Expiration dating can be amiable

Illustration by Gillian Watts

Dating in college can be pretty great. You feel more confident about yourself, you may have  begun wearing deodorant and perhaps you even have a better understanding of your needs. When we find that special someone, dating and relationships are often a natural progression. I know some couples at Lewis & Clark who have been together for all four years of college. However, graduation also means change. For a class that is no longer attached to Portland, there will be a lot of people departing from this city. Saying goodbye to the people we love, as long as we provide it with the attention it deserves, can be just as meaningful as the relationship itself. 

If you and your lover are going to make it happen after graduation, then I salute you, but this article is not for you: It is for the folks who are going their separate ways after May 6. It is for the folks who are afraid of what the days, weeks and months after the break up will look like.
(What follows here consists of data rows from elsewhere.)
(* ===== verification/Redis.v ===== *)
(** * Redis as the gateway uses it

    Redis is a service outside the repository.  It appears here as the
    interface [Redis]: the single-key commands the gateway's scripts issue
    ([GET]/[HMGET], [SET]/[HSET]/[INCRBY] writes, [PEXPIRE], [DEL]) with the
    documented laws the gateway relies on.  A key holds a value of type [V] (an
    integer counter, or the record of a hash) and may carry a deadline; reads
    are relative to Redis's own clock, in milliseconds.  Every component's
    definitions and theorems are stated against the interface; [RedisMap]
    discharges it and lets witnesses compute. *)

From S2P Require Import Prelude.

Class Redis (V db : Type) := {
  rget : Z → string → db → option V;
  rput : Z → string → V → db → db;
  rpexpire : Z → string → Z → db → db;
  rdel : string → db → db;
  rget_put_fresh t t' k v d :
    t ≤ t' → rget t k d = None → rget t' k (rput t k v d) = Some v;
  rget_put_live t t' k v d :
    t ≤ t' → is_Some (rget t k d) →
    rget t' k (rput t k v d) = match rget t' k d with Some _ => Some v | None => None end;
  rget_put_ne t t' k k' v d : k ≠ k' → rget t' k' (rput t k v d) = rget t' k' d;
  rget_pexpire t t' k ms d :
    t ≤ t' → rget t' k (rpexpire t k ms d) =
             (if t' <? t + ms then rget t k d else None);
  rget_pexpire_ne t t' k k' ms d :
    k ≠ k' → rget t' k' (rpexpire t k ms d) = rget t' k' d;
  rget_del t k d : rget t k (rdel k d) = None;
  rget_del_ne t k k' d : k ≠ k' → rget t k' (rdel k d) = rget t k' d
}.

(** A Lua reply: an integer, a bulk string, or a number the script printed
    with [tostring] and the client parses back. *)
Inductive rvalue :=
| RInt (n : Z)
| RBulk (s : string).

(** What becomes of one round trip.  The client is configured with one retry
    ([MaxRetries: 1] in cmd/gateway/main.go), so a command whose reply is lost
    may be sent again: the reply arrives ([Replied]), the command never reaches
    Redis ([NotSent]), it runs and the reply is lost for good ([ReplyLost]), it
    runs, the reply is lost and the second run's reply arrives ([Retried]), or
    both replies are lost ([RetryLost]).  The client sees an error when no reply
    arrives.  The two runs are at one reading of Redis's clock; the histories of
    the budget and of the token buckets also let any time and any other command
    pass between them. *)
Inductive net_fate := Replied | NotSent | ReplyLost | Retried | RetryLost.

#[export] Instance net_fate_eq_dec : EqDecision net_fate.
Proof. solve_decision. Defined.

(** The command runs at most once. *)
Definition sent_once (f : net_fate) : Prop := f ≠ Retried ∧ f ≠ RetryLost.

(** The client is not left wondering: the command ran once and answered, or
    it never ran. *)
Definition clear_cut (f : net_fate) : Prop := f = Replied ∨ f = NotSent.

(** Run a command or script under a fate: the reply the client sees, if any,
    and the database afterwards.  [None] from the command itself is an error
    reply, which leaves the database as the command left it. *)
Definition round_trip {A db} (f : net_fate) (cmd : db → option A * db) (d : db)
    : option A * db :=
  match f with
  | Replied => cmd d
  | NotSent => (None, d)
  | ReplyLost => (None, (cmd d).2)
  | Retried => cmd (cmd d).2
  | RetryLost => (None, (cmd (cmd d).2).2)
  end.

(** A reply arrives. *)
Definition answered (f : net_fate) : bool :=
  match f with Replied | Retried => true | NotSent | ReplyLost | RetryLost => false end.

(** How often the command runs, and what that does to the database. *)
Definition runs (f : net_fate) : nat :=
  match f with NotSent => 0 | Replied | ReplyLost => 1 | Retried | RetryLost => 2 end.

Lemma round_trip_db {A db} f (cmd : db → option A * db) d :
  (round_trip f cmd d).2 = Nat.iter (runs f) (λ d, (cmd d).2) d.
Proof. by destruct f. Qed.

Section commands.
Context {V db} `{R : !Redis V db}.

Definition rexists (t : Z) (k : string) (d : db) : bool :=
  match rget t k d with Some _ => true | None => false end.

(** SET key v NX PX ms: writes only an absent key. *)
Definition rsetnx (t : Z) (k : string) (v : V) (ms : Z) (d : db) : bool * db :=
  match rget t k d with
  | Some _ => (false, d)
  | None => (true, rpexpire t k ms (rput t k v d))
  end.

(** SET key v: replaces the value and drops any deadline. *)
Definition rset (t : Z) (k : string) (v : V) (d : db) : db := rput t k v (rdel k d).

Lemma rget_set_eq t t' k v d : t ≤ t' → rget t' k (rset t k v d) = Some v.
Proof. intros Ht. apply rget_put_fresh; [done|apply rget_del]. Qed.

Lemma rget_set_ne t t' k k' v d : k ≠ k' → rget t' k' (rset t k v d) = rget t' k' d.
Proof. intros Hne. unfold rset. by rewrite rget_put_ne, rget_del_ne. Qed.

(** [k] holds [v] at every instant of [t, T). *)
Definition holds_until (t T : Z) (k : string) (v : V) (d : db) : Prop :=
  ∀ t', t ≤ t' < T → rget t' k d = Some v.

Lemma rget_put_eq t k v d : rget t k (rput t k v d) = Some v.
Proof.
  destruct (rget t k d) eqn:Hk.
  - rewrite rget_put_live; [by rewrite Hk|lia|by rewrite Hk].
  - by apply rget_put_fresh.
Qed.

Lemma holds_until_le t t1 T k v d :
  t ≤ t1 → holds_until t T k v d → holds_until t1 T k v d.
Proof. intros ? H t' ?. apply H. lia. Qed.

Lemma holds_until_put t T k v v' d :
  t < T → holds_until t T k v d → holds_until t T k v' (rput t k v' d).
Proof.
  intros HT H t' Ht'. rewrite rget_put_live; [|lia|].
  - by rewrite H by lia.
  - rewrite H by lia. eauto.
Qed.

Lemma holds_until_put_ne t t1 T k k' v v' d :
  k ≠ k' → holds_until t1 T k' v d → holds_until t1 T k' v (rput t k v' d).
Proof. intros Hne H t' Ht'. rewrite rget_put_ne by done. by apply H. Qed.

Lemma holds_until_create t k v ms d :
  holds_until t (t + ms) k v (rpexpire t k ms (rput t k v d)).
Proof.
  intros t' Ht'. rewrite rget_pexpire by lia.
  destruct (Z.ltb_spec t' (t + ms)); [|lia]. apply rget_put_eq.
Qed.
End commands.

(** ** Invariants of the whole keyspace

    [P k v] holds of every key readable at [t] or later.  Each write preserves
    such an invariant when it writes values that satisfy it. *)
Section keyspace.
Context {V db} `{R : !Redis V db} (P : string → V → Prop).

Definition kv_inv (t : Z) (d : db) : Prop :=
  ∀ t' k v, t ≤ t' → rget t' k d = Some v → P k v.

Lemma rget_put_Some t t' k v k' w d :
  t ≤ t' → rget t' k' (rput t k v d) = Some w →
  (k' = k ∧ w = v) ∨ (k' ≠ k ∧ rget t' k' d = Some w).
Proof.
  intros Ht H. destruct (decide (k' = k)) as [->|Hne].
  - left. split; [done|]. destruct (rget t k d) as [v0|] eqn:Hk.
    + rewrite rget_put_live in H; [|done|by rewrite Hk]. by case_match; simplify_eq.
    + rewrite rget_put_fresh in H by done. by simplify_eq.
  - right. split; [done|]. by rewrite rget_put_ne in H.
Qed.

Lemma kv_inv_mono t t' d : t ≤ t' → kv_inv t d → kv_inv t' d.
Proof. intros Ht H t1 k v H1. apply H. lia. Qed.

Lemma kv_inv_put t k v d : P k v → kv_inv t d → kv_inv t (rput t k v d).
Proof.
  intros Hv H t' k' w Ht Hg. destruct (rget_put_Some _ _ _ _ _ _ _ Ht Hg) as [[-> ->]|[_ Hg']];
    [done|by eapply H].
Qed.

Lemma kv_inv_pexpire t k ms d : kv_inv t d → kv_inv t (rpexpire t k ms d).
Proof.
  intros H t' k' w Ht Hg. destruct (decide (k = k')) as [->|Hne].
  - rewrite rget_pexpire in Hg by done. destruct (t' <? t + ms); [|done]. eapply H; [|exact Hg]. lia.
  - rewrite rget_pexpire_ne in Hg by done. by eapply H.
Qed.

Lemma kv_inv_del t k d : kv_inv t d → kv_inv t (rdel k d).
Proof.
  intros H t' k' w Ht Hg. destruct (decide (k = k')) as [->|Hne].
  - by rewrite rget_del in Hg.
  - rewrite rget_del_ne in Hg by done. by eapply H.
Qed.
End keyspace.

(** ** INCRBY on an integer key

    A missing key counts as zero, the deadline is kept, and a total outside
    the signed 64-bit range is an error that changes nothing. *)
Definition rincrby {db} `{!Redis Z db} (t : Z) (k : string) (n : Z) (d : db)
    : option Z * db :=
  let total := default 0 (rget t k d) + n in
  if (int64_min <=? total) && (total <=? int64_max)
  then (Some total, rput t k total d)
  else (None, d).

Lemma rincrby_ok {db} `{!Redis Z db} t k n (d : db) :
  in_int64 (default 0 (rget t k d) + n) →
  rincrby t k n d =
    (Some (default 0 (rget t k d) + n), rput t k (default 0 (rget t k d) + n) d).
Proof.
  intros [Hlo Hhi]. unfold rincrby.
  apply Z.leb_le in Hlo. apply Z.leb_le in Hhi. by rewrite Hlo, Hhi.
Qed.

(** ** A concrete Redis: a finite map with deadlines *)
Module RedisMap.

Definition db (V : Type) : Type := gmap string (V * option Z).

Definition live (t : Z) (dl : option Z) : bool :=
  match dl with Some T => t <? T | None => true end.

Definition get {V} (t : Z) (k : string) (d : db V) : option V :=
  match (d : gmap string (V * option Z)) !! k with
  | Some (v, dl) => if live t dl then Some v else None
  | None => None
  end.

Definition put {V} (t : Z) (k : string) (v : V) (d : db V) : db V :=
  let dl := match (d : gmap string (V * option Z)) !! k with
            | Some (_, dl) => if live t dl then dl else None
            | None => None
            end in
  <[k := (v, dl)]> (d : gmap string (V * option Z)).

Definition pexpire {V} (t : Z) (k : string) (ms : Z) (d : db V) : db V :=
  match get t k d with
  | Some v => <[k := (v, Some (t + ms))]> (d : gmap string (V * option Z))
  | None => delete k (d : gmap string (V * option Z))
  end.

Definition del {V} (k : string) (d : db V) : db V :=
  delete k (d : gmap string (V * option Z)).

#[global] Program Instance redis_map V : Redis V (db V) := {|
  rget := get; rput := put; rpexpire := pexpire; rdel := del
|}.
Next Obligation.
  intros V t t' k v d Ht. unfold get, put, db in *. rewrite lookup_insert_eq.
  destruct (d !! k) as [[w dl]|] eqn:Hk; [|done].
  by destruct (live t dl) eqn:Hl; intros; simplify_eq.
Qed.
Next Obligation.
  intros V t t' k v d Ht [w Hw]. unfold get, put, db in *.
  rewrite lookup_insert_eq. destruct (d !! k) as [[w' dl]|] eqn:Hk; [|done].
  destruct (live t dl) eqn:Hl; [|done]. by destruct (live t' dl).
Qed.
Next Obligation.
  intros V t t' k k' v d Hne. unfold get, put, db in *.
  by rewrite lookup_insert_ne.
Qed.
Next Obligation.
  intros V t t' k ms d Ht. unfold pexpire, db in *.
  destruct (get t k d) as [w|] eqn:Hg; unfold get, db.
  - rewrite lookup_insert_eq. simpl. done.
  - rewrite lookup_delete_eq. by destruct (t' <? t + ms).
Qed.
Next Obligation.
  intros V t t' k k' ms d Hne. unfold pexpire, db in *.
  destruct (get t k d); unfold get, db.
  - by rewrite lookup_insert_ne.
  - by rewrite lookup_delete_ne.
Qed.
Next Obligation. intros. unfold get, del, db. by rewrite lookup_delete_eq. Qed.
Next Obligation. intros. unfold get, del, db. by rewrite lookup_delete_ne. Qed.

End RedisMap.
It is for the folks who are expiration dating, when a romantic relationship has to be ended at a certain date because one or both people are moving away.

All things come to an end: Delicious meals have their final bite, movies have an ending scene and road trips have those last few miles. Relationships are no exception, but that is what makes them beautiful. If everything lasted forever, it would be terrible: Nothing would feel special. When we know that something is finite, we place more emphasis on the precious moments we have. However cheesy it might be, Dr. Seuss (or possibly Gabriel García Márquez) really hit it on the head when he wrote, “don’t cry because it’s over; smile because it happened.” 

So, how do we approach this ending? Well, first we need to remember that just because it is the end of romance, it does not have to be the end of love. Relationships change and evolve just like the people that create them. Just because physical intimacy might not be in the mix anymore, that does not mean we cannot carry on meaningful relationships with those we care about. A reframing is necessary: It is not just the end, but also the beginning.

When we are approaching that great unknown it can get pretty scary. Sometimes a couple pretends that everything is fine until they have broken up, and then they find themselves lonely and confused and trying to understand what happened without the help of their significant other. This approach adds an unnecessary burden to an already difficult process, and can even lead to bitterness when people feel they were not able to say everything they needed to when they had the chance. The other approach I see often, is people disassociating from their partner and cutting emotional ties in the weeks and months leading up to the end. I am not a huge fan of this approach either, because this is a harmful and punishing way to end a relationship. It is a sad end for something so incredible, and it can also lead to resentment.

So what am I proposing instead? Speak freely with your partner. Tell them about how you are feeling. If you are feeling scared, say that. If you are going to miss them, say that. When you discuss these things with your significant other, you are able to ease some of those uncertain feelings and work through them together. By talking about how we feel, we can help ease some of the post-break-up pain. By no means is this the complete cure for heartache, but it is a start. It is okay to be scared or afraid of a break-up, but do not bottle it up. These answers may seem obvious, but our thoughts can become very muddled when we are unsure of what to do. Nobody likes saying goodbye, but when it is said right, with all the love, friendship and respect it deserves, it can be beautiful.